I laughed out loud exactly five times. This may not seem like much, but think about it. How often do you actually laugh out loud when you're reading something silently, alone, in a detention cell for wayward poets where you have to go far away in a concrete bunker to have a smoke? So five times is pretty good. About once every one hundred pages. And this is not even mentioning the numerous times I chuckled.
But here's the thing. Every time I laughed it was because Adams came up with something so out of left field, or so astonishingly clever, that I couldn't help myself. Which, for the most part is not the way Adams writes. If he has a flaw, it's that he pursues perversity and contradiction and silliness so intently that it becomes predictable. He states the obvious so often that eventually you come to recognize the parts you can skip. (But you do this at your peril, because he just might slip in something you need to know...) And...oh yes...he uses far too many adjectives...he interrupts himself...he employs subordinate clauses as if they were indentured servants with no prospect of ever buying their freedom.
Which makes for difficult reading sometimes. I would get exasperated and wonder, "How in the world did he ever get this past an editor?" And then I realized that I often write in exactly the same way, with asides and digressions and non sequiturs and inside jokes and godknowswhatelse.
So, I am either constrained to change my wayward ways...or forgive Adams his unrestrained waywardness.
I must say, he has become rather rich.
All it takes is one good hit with legs.


5 comments:
He was rich. He died on May 11, 2001. He actually wrote for at least one episode in the final season of Monty Python. He was greatly influenced by P.G. Wodehouse. You might also check out Woody Allen's early fiction.
Thanks, Gregory. I didn't know that. I can only assume he succumbed to demolition to make way for an inter-galactic bypass. At least he avoided the detour western society has taken since 9/11.
And thanks for the suggestion about Woody Allen.

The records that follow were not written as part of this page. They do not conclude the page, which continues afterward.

(** [dir.join(rel)] on Unix: an absolute [rel] replaces [dir]. *)
Definition path_join (dir rel : bytes) : bytes :=
  if starts_with (B "/") rel then rel
  else if is_empty dir then rel
  else match last dir with
       | Some c => if c =c? "/"%char then dir ++ rel else dir ++ B "/" ++ rel
       | None => rel
       end.

(** The order of [str] and [[u8]]: lexicographic on bytes. *)
Fixpoint bytes_leb (a b : bytes) : bool :=
  match a, b with
  | [], _ => true
  | _ :: _, [] => false
  | x :: a', y :: b' => (code x <? code y) || ((code x =? code y) && bytes_leb a' b')
  end.

Definition bytes_le (a b : bytes) : Prop := bytes_leb a b = true.

#[export] Instance bytes_le_dec : RelDecision bytes_le.
Proof. intros a b. unfold bytes_le. apply _. Defined.

(** ** The order of strings *)

Lemma bytes_leb_total a b : bytes_leb a b = true \/ bytes_leb b a = true.
Proof.
  revert b. induction a as [|x a IH]; intros [|y b]; simpl; auto.
  destruct (IH b); repeat case_eqb; simpl; auto; lia.
Qed.

Lemma bytes_leb_trans a b c :
  bytes_leb a b = true -> bytes_leb b c = true -> bytes_leb a c = true.
Proof.
  revert b c. induction a as [|x a IH]; intros [|y b] [|z c]; simpl; try done.
  specialize (IH b c). repeat case_eqb; simpl; auto; try done; lia.
Qed.

Lemma bytes_leb_antisym a b : bytes_leb a b = true -> bytes_leb b a = true -> a = b.
Proof.
  revert b. induction a as [|x a IH]; intros [|y b]; simpl; try done.
  specialize (IH b). repeat case_eqb; simpl; try done; try lia.
  intros. f_equal; [by apply code_inj|auto].
Qed.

He died exercising in a gym. No joke.
What a great blog you have - and not just saying this coz I don't have anything bright and witty to write and stun you with my brilliance but I did actually thoroughly enjoyed mine intergalactic visit to your planet of crazy;)
Thanks for the compliment. It's encouraging to see other people reading your stuff...and even commenting! Doesn't feel so much like the Blogovoid then, eh?